↓↓↓
(* ===== verification/Crc32.v ===== *)
(** The CRC-32 of the EventStream framing ([src/crc32.c]): the table-driven
    implementation, the bit-serial reference it is equal to, and the error
    detection the packet decoder relies on. *)

From S2P Require Import Prelude.

(** One round of the inner loop of [make_crc_table]. *)
Definition crc_bit (c : Z) : Z :=
  if negb (Z.land c 1 =? 0) then Z.lxor 0xEDB88320 (Z.shiftr c 1) else Z.shiftr c 1.

(** [crc_table[n]]: eight rounds starting from [n]. *)
Definition crc_table_entry (n : Z) : Z := Nat.iter 8 crc_bit n.

(** [make_crc_table] *)
Definition crc_table : list Z := crc_table_entry <$> seqZ 0 256.

Definition crc_step (crc byte : Z) : Z :=
  Z.lxor (default 0 (rd crc_table (Z.land (Z.lxor crc byte) 0xFF))) (Z.shiftr crc 8).

(** [~crc] at 32 bits. *)
Definition not32 (c : Z) : Z := Z.lxor c UINT32_MAX.

Definition gg_update_crc (crc : Z) (buf : bytes) : Z :=
  not32 (foldl crc_step (not32 crc) buf).

(** ** Reference: the bit-serial CRC of RFC 1952 (reflected, polynomial
    0xEDB88320): feed each byte into the register, then eight rounds. *)

Definition crc_ref_byte (c b : Z) : Z := Nat.iter 8 crc_bit (Z.lxor c b).
Definition crc_ref (crc : Z) (buf : bytes) : Z := not32 (foldl crc_ref_byte (not32 crc) buf).

Definition is_u32 (c : Z) : Prop := 0 <= c < 2 ^ 32.

#[export] Instance is_u32_dec c : Decision (is_u32 c).
Proof. unfold is_u32. apply _. Defined.

(** ** Linearity of a round *)

Lemma crc_bit_alt c :
  crc_bit c = Z.lxor (if Z.odd c then 0xEDB88320 else 0) (Z.shiftr c 1).
Proof.
  unfold crc_bit. change 1 with (Z.ones 1) at 1. rewrite Z.land_ones by lia.
  change (2 ^ 1) with 2. rewrite Zmod_odd. destruct (Z.odd c); [done|].
  by rewrite Z.lxor_0_l.
Qed.

Lemma odd_lxor a b : Z.odd (Z.lxor a b) = xorb (Z.odd a) (Z.odd b).
Proof. rewrite <- !Z.bit0_odd. apply Z.lxor_spec. Qed.

Lemma crc_bit_lxor a b : crc_bit (Z.lxor a b) = Z.lxor (crc_bit a) (crc_bit b).
Proof.
  rewrite !crc_bit_alt, odd_lxor, Z.shiftr_lxor. apply Z.bits_inj'. intros n _.
  rewrite !Z.lxor_spec. destruct (Z.odd a), (Z.odd b); simpl xorb; cbv iota;
    rewrite ?Z.bits_0; repeat case_match; try done;
    by destruct (Z.testbit 3988292384 n), (Z.testbit (Z.shiftr a 1) n),
      (Z.testbit (Z.shiftr b 1) n).
Qed.

Lemma crc_iter_lxor n a b :
  Nat.iter n crc_bit (Z.lxor a b) = Z.lxor (Nat.iter n crc_bit a) (Nat.iter n crc_bit b).
Proof. induction n as [|n IH]; simpl; [done|]. by rewrite IH, crc_bit_lxor. Qed.

Lemma crc_bit_shiftl a n : 0 <= n -> crc_bit (Z.shiftl a (n + 1)) = Z.shiftl a n.
Proof.
  intros. rewrite crc_bit_alt. rewrite <- Z.bit0_odd, Z.shiftl_spec_low by lia.
  rewrite Z.lxor_0_l, Z.shiftr_shiftl_l by lia. f_equal. lia.
Qed.

Lemma crc_iter_shiftl a n : Nat.iter n crc_bit (Z.shiftl a (Z.of_nat n)) = a.
Proof.
  induction n as [|n IH]; [apply Z.shiftl_0_r|]. rewrite Nat.iter_succ_r.
  rewrite Nat2Z.inj_succ, <- Z.add_1_r, crc_bit_shiftl by lia. done.
Qed.

(** The low [w] bits and the rest. *)
Lemma split_low w a : 0 <= w -> a = Z.lxor (Z.land a (Z.ones w)) (Z.shiftl (Z.shiftr a w) w).
Proof.
  intros. apply Z.bits_inj'. intros n Hn.
  rewrite Z.lxor_spec, Z.land_spec, Z.shiftl_spec by done.
  destruct (Z_lt_dec n w).
  - rewrite Z.ones_spec_low by lia. rewrite (Z.testbit_neg_r _ (n - w)) by lia.
    by destruct (Z.testbit a n).
  - rewrite Z.ones_spec_high, Z.shiftr_spec by lia. replace (n - w + w) with n by lia.
    by destruct (Z.testbit a n).
Qed.

Lemma crc8_split a : Nat.iter 8 crc_bit a = Z.lxor (crc_table_entry (Z.land a 255)) (Z.shiftr a 8).
Proof.
  rewrite (split_low 8 a) at 1 by lia. rewrite crc_iter_lxor.
  change (Z.ones 8) with 255. f_equal. apply (crc_iter_shiftl _ 8).
Qed.

Lemma crc_table_lookup i : 0 <= i < 256 -> rd crc_table i = Some (crc_table_entry i).
Proof.
  intros. unfold rd, crc_table. case_if; [lia|].
  rewrite list_lookup_fmap, (lookup_seqZ_lt 0 256) by lia. simpl. f_equal. f_equal. lia.
Qed.

Lemma land_255_range a : 0 <= Z.land a 255 < 256.
Proof. change 255 with (Z.ones 8). rewrite Z.land_ones by lia. apply Z.mod_pos_bound. lia. Qed.

Lemma byte_shiftr_8 b : is_byte b -> Z.shiftr b 8 = 0.
Proof. intros. rewrite Z.shiftr_div_pow2 by lia. by apply Z.div_small. Qed.

Lemma crc_step_ref c b : is_byte b -> crc_step c b = crc_ref_byte c b.
Proof.
  intros Hb. unfold crc_step, crc_ref_byte.
  rewrite crc_table_lookup by apply land_255_range. simpl default.
  rewrite (crc8_split (Z.lxor c b)), Z.shiftr_lxor, (byte_shiftr_8 b Hb). by rewrite Z.lxor_0_r.
Qed.

(** ** Ranges *)

Lemma lxor_u32 a b : is_u32 a -> is_u32 b -> is_u32 (Z.lxor a b).
Proof.
  unfold is_u32. intros Ha Hb.
  assert (forall x, 0 <= x < 2 ^ 32 -> x = Z.land x (Z.ones 32)) as Hl.
  { intros. rewrite Z.land_ones by lia. symmetry. by apply Z.mod_small. }
  assert (Z.lxor a b = Z.land (Z.lxor a b) (Z.ones 32)) as ->.
  { rewrite (Hl a Ha), (Hl b Hb). apply Z.bits_inj'. intros n _.
    rewrite !Z.land_spec, !Z.lxor_spec, !Z.land_spec.
    by destruct (Z.testbit a n), (Z.testbit b n), (Z.testbit (Z.ones 32) n). }
  rewrite Z.land_ones by lia. by apply Z.mod_pos_bound.
Qed.

Lemma shiftr_u32 a n : 0 <= n -> is_u32 a -> is_u32 (Z.shiftr a n).
Proof.
  unfold is_u32. intros. rewrite Z.shiftr_div_pow2 by done. split.
  - apply Z.div_pos; lia.
  - apply Z.div_lt_upper_bound; [lia|]. pose proof (Z.pow_pos_nonneg 2 n). nia.
Qed.

Lemma crc_bit_u32 c : is_u32 c -> is_u32 (crc_bit c).
Proof.
  intros. rewrite crc_bit_alt. apply lxor_u32; [|by apply shiftr_u32].
  unfold is_u32. destruct (Z.odd c); lia.
Qed.

Lemma crc_iter_u32 n c : is_u32 c -> is_u32 (Nat.iter n crc_bit c).
Proof. intros. induction n; simpl; auto using crc_bit_u32. Qed.

Lemma byte_u32 b : is_byte b -> is_u32 b.
Proof. unfold is_byte, is_u32. lia. Qed.

Lemma not32_u32 c : is_u32 c -> is_u32 (not32 c).
Proof. intros. apply lxor_u32; [done|]. unfold is_u32, UINT32_MAX. lia. Qed.

Lemma not32_invol c : not32 (not32 c) = c.
Proof. unfold not32. by rewrite Z.lxor_assoc, Z.lxor_nilpotent, Z.lxor_0_r. Qed.

Lemma not32_inj a b : not32 a = not32 b -> a = b.
Proof. intros H. by rewrite <- (not32_invol a), H, not32_invol. Qed.

Lemma crc_ref_byte_u32 c b : is_u32 c -> is_byte b -> is_u32 (crc_ref_byte c b).
Proof. intros. apply crc_iter_u32, lxor_u32; auto using byte_u32. Qed.

Lemma foldl_crc_ref c bs :
  bytes_ok bs -> foldl crc_step c bs = foldl crc_ref_byte c bs.
Proof.
  intros H. revert c. induction H as [|b bs Hb _ IH]; intros c; simpl; [done|].
  by rewrite crc_step_ref.
Qed.

Lemma foldl_crc_u32 c bs : is_u32 c -> bytes_ok bs -> is_u32 (foldl crc_ref_byte c bs).
Proof.
  intros Hc H. revert c Hc. induction H; intros; simpl; auto using crc_ref_byte_u32.
Qed.

Lemma gg_update_crc_u32 c bs : is_u32 c -> bytes_ok bs -> is_u32 (gg_update_crc c bs).
Proof.
  intros. unfold gg_update_crc. rewrite foldl_crc_ref by done.
  auto using not32_u32, foldl_crc_u32.
Qed.

(** ** Running CRCs compose *)

Lemma gg_update_crc_app c xs ys :
  gg_update_crc c (xs ++ ys) = gg_update_crc (gg_update_crc c xs) ys.
Proof. unfold gg_update_crc. by rewrite foldl_app, not32_invol. Qed.

(** ** A round is injective *)

Lemma crc_bit_inj a b : is_u32 a -> is_u32 b -> crc_bit a = crc_bit b -> a = b.
Proof.
  unfold is_u32. intros Ha Hb H.
  assert (forall c, 0 <= c < 2 ^ 32 -> Z.testbit (crc_bit c) 31 = Z.odd c) as Htop.
  { intros c Hc. rewrite crc_bit_alt, Z.lxor_spec, Z.shiftr_spec by lia.
    rewrite (Z.bits_above_log2 c (31 + 1)).
    - by destruct (Z.odd c).
    - lia.
    - destruct (decide (c = 0)) as [->|]; [done|]. apply Z.log2_lt_pow2; lia. }
  assert (Z.odd a = Z.odd b) as Hodd by (by rewrite <- !Htop, H).
  rewrite !crc_bit_alt, Hodd in H. apply (f_equal (Z.lxor (if Z.odd b then 0xEDB88320 else 0))) in H.
  rewrite <- !Z.lxor_assoc, !Z.lxor_nilpotent, !Z.lxor_0_l in H.
  rewrite !Z.shiftr_div_pow2 in H by lia. change (2 ^ 1) with 2 in H.
  rewrite (Z.div_mod a 2), (Z.div_mod b 2), H, !Zmod_odd, Hodd by lia. done.
Qed.

Lemma crc_iter_inj n a b :
  is_u32 a -> is_u32 b -> Nat.iter n crc_bit a = Nat.iter n crc_bit b -> a = b.
Proof.
  intros Ha Hb. induction n as [|n IH]; simpl; [done|].
  intros H%crc_bit_inj; auto using crc_iter_u32.
Qed.

Lemma lxor_cancel_l a b c : Z.lxor a b = Z.lxor a c -> b = c.
Proof.
  intros H%(f_equal (Z.lxor a)).
  by rewrite <- !Z.lxor_assoc, Z.lxor_nilpotent, !Z.lxor_0_l in H.
Qed.

Lemma crc_ref_byte_inj_byte c b b' :
  is_u32 c -> is_byte b -> is_byte b' -> crc_ref_byte c b = crc_ref_byte c b' -> b = b'.
Proof.
  intros Hc Hb Hb' H%crc_iter_inj; auto using lxor_u32, byte_u32.
  by apply lxor_cancel_l in H.
Qed.

Lemma foldl_crc_inj c c' bs :
  is_u32 c -> is_u32 c' -> bytes_ok bs ->
  foldl crc_ref_byte c bs = foldl crc_ref_byte c' bs -> c = c'.
Proof.
  intros Hc Hc' Hbs. revert c c' Hc Hc'.
  induction Hbs as [|b bs Hb _ IH]; intros c c' Hc Hc'; simpl; [done|].
  intros H%IH; auto using crc_ref_byte_u32.
  apply crc_iter_inj in H; auto using lxor_u32, byte_u32.
  rewrite !(Z.lxor_comm _ b) in H. by apply lxor_cancel_l in H.
Qed.

Lemma gg_update_crc_byte_change c pre b b' post :
  is_u32 c -> bytes_ok pre -> is_byte b -> is_byte b' -> bytes_ok post ->
  gg_update_crc c (pre ++ b :: post) = gg_update_crc c (pre ++ b' :: post) -> b = b'.
Proof.
  intros Hc Hpre Hb Hb' Hpost H%not32_inj.
  rewrite !foldl_crc_ref in H by (apply Forall_app; auto).
  rewrite !foldl_app in H. simpl in H.
  assert (is_u32 (foldl crc_ref_byte (not32 c) pre)) by auto using foldl_crc_u32, not32_u32.
  apply foldl_crc_inj in H; auto using crc_ref_byte_u32.
  by apply crc_ref_byte_inj_byte in H.
Qed.

(** * Properties *)

(** C28: the table-driven CRC computes the bit-serial CRC-32 of RFC 1952, for
    every running value and every byte string; running CRCs compose. *)
Theorem crc_table_driven_correct (crc : Z) (xs ys : bytes) :
  bytes_ok xs ->
  gg_update_crc crc xs = crc_ref crc xs /\
  gg_update_crc crc (xs ++ ys) = gg_update_crc (gg_update_crc crc xs) ys.
Proof.
  intros. split; [|apply gg_update_crc_app].
  unfold gg_update_crc, crc_ref. by rewrite foldl_crc_ref.
Qed.

(** The standard check value: CRC-32("123456789"). *)
Lemma crc_table_driven_correct_witness :
  gg_update_crc 0 (GG_STR "123456789") = 0xCBF43926 /\
  gg_update_crc 0 (GG_STR "123456789") = crc_ref 0 (GG_STR "123456789").
Proof.
  split; [by vm_compute|].
  apply (crc_table_driven_correct 0 (GG_STR "123456789") []).
  apply (bool_decide_unpack _). by vm_compute.
Defined.

(** replacing any one byte of a message changes its CRC. *)
Theorem crc_detects_byte_change (crc : Z) (pre post : bytes) (b b' : Z) :
  is_u32 crc -> bytes_ok pre -> bytes_ok post -> is_byte b -> is_byte b' -> b <> b' ->
  gg_update_crc crc (pre ++ b :: post) <> gg_update_crc crc (pre ++ b' :: post).
Proof. intros ?????? H. by apply gg_update_crc_byte_change in H. Qed.

Lemma crc_detects_byte_change_witness :
  gg_update_crc 0 (GG_STR "abc" ++ 1 :: GG_STR "xyz") <>
  gg_update_crc 0 (GG_STR "abc" ++ 2 :: GG_STR "xyz").
Proof.
  apply (crc_detects_byte_change 0 (GG_STR "abc") (GG_STR "xyz") 1 2);
    apply (bool_decide_unpack _); by vm_compute.
Defined.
↑↑↑
▶ Directions
Retype, exactly and with nothing added, the lines of the material above from the first through the one that contains "Lemma crc_iter_lxor n".

▶ Expected answer
(* ===== verification/Crc32.v ===== *)
(** The CRC-32 of the EventStream framing ([src/crc32.c]): the table-driven
    implementation, the bit-serial reference it is equal to, and the error
    detection the packet decoder relies on. *)

From S2P Require Import Prelude.

(** One round of the inner loop of [make_crc_table]. *)
Definition crc_bit (c : Z) : Z :=
  if negb (Z.land c 1 =? 0) then Z.lxor 0xEDB88320 (Z.shiftr c 1) else Z.shiftr c 1.

(** [crc_table[n]]: eight rounds starting from [n]. *)
Definition crc_table_entry (n : Z) : Z := Nat.iter 8 crc_bit n.

(** [make_crc_table] *)
Definition crc_table : list Z := crc_table_entry <$> seqZ 0 256.

Definition crc_step (crc byte : Z) : Z :=
  Z.lxor (default 0 (rd crc_table (Z.land (Z.lxor crc byte) 0xFF))) (Z.shiftr crc 8).

(** [~crc] at 32 bits. *)
Definition not32 (c : Z) : Z := Z.lxor c UINT32_MAX.

Definition gg_update_crc (crc : Z) (buf : bytes) : Z :=
  not32 (foldl crc_step (not32 crc) buf).

(** ** Reference: the bit-serial CRC of RFC 1952 (reflected, polynomial
    0xEDB88320): feed each byte into the register, then eight rounds. *)

Definition crc_ref_byte (c b : Z) : Z := Nat.iter 8 crc_bit (Z.lxor c b).
Definition crc_ref (crc : Z) (buf : bytes) : Z := not32 (foldl crc_ref_byte (not32 crc) buf).

Definition is_u32 (c : Z) : Prop := 0 <= c < 2 ^ 32.

#[export] Instance is_u32_dec c : Decision (is_u32 c).
Proof. unfold is_u32. apply _. Defined.

(** ** Linearity of a round *)

Lemma crc_bit_alt c :
  crc_bit c = Z.lxor (if Z.odd c then 0xEDB88320 else 0) (Z.shiftr c 1).
Proof.
  unfold crc_bit. change 1 with (Z.ones 1) at 1. rewrite Z.land_ones by lia.
  change (2 ^ 1) with 2. rewrite Zmod_odd. destruct (Z.odd c); [done|].
  by rewrite Z.lxor_0_l.
Qed.

Lemma odd_lxor a b : Z.odd (Z.lxor a b) = xorb (Z.odd a) (Z.odd b).
Proof. rewrite <- !Z.bit0_odd. apply Z.lxor_spec. Qed.

Lemma crc_bit_lxor a b : crc_bit (Z.lxor a b) = Z.lxor (crc_bit a) (crc_bit b).
Proof.
  rewrite !crc_bit_alt, odd_lxor, Z.shiftr_lxor. apply Z.bits_inj'. intros n _.
  rewrite !Z.lxor_spec. destruct (Z.odd a), (Z.odd b); simpl xorb; cbv iota;
    rewrite ?Z.bits_0; repeat case_match; try done;
    by destruct (Z.testbit 3988292384 n), (Z.testbit (Z.shiftr a 1) n),
      (Z.testbit (Z.shiftr b 1) n).
Qed.

Lemma crc_iter_lxor n a b :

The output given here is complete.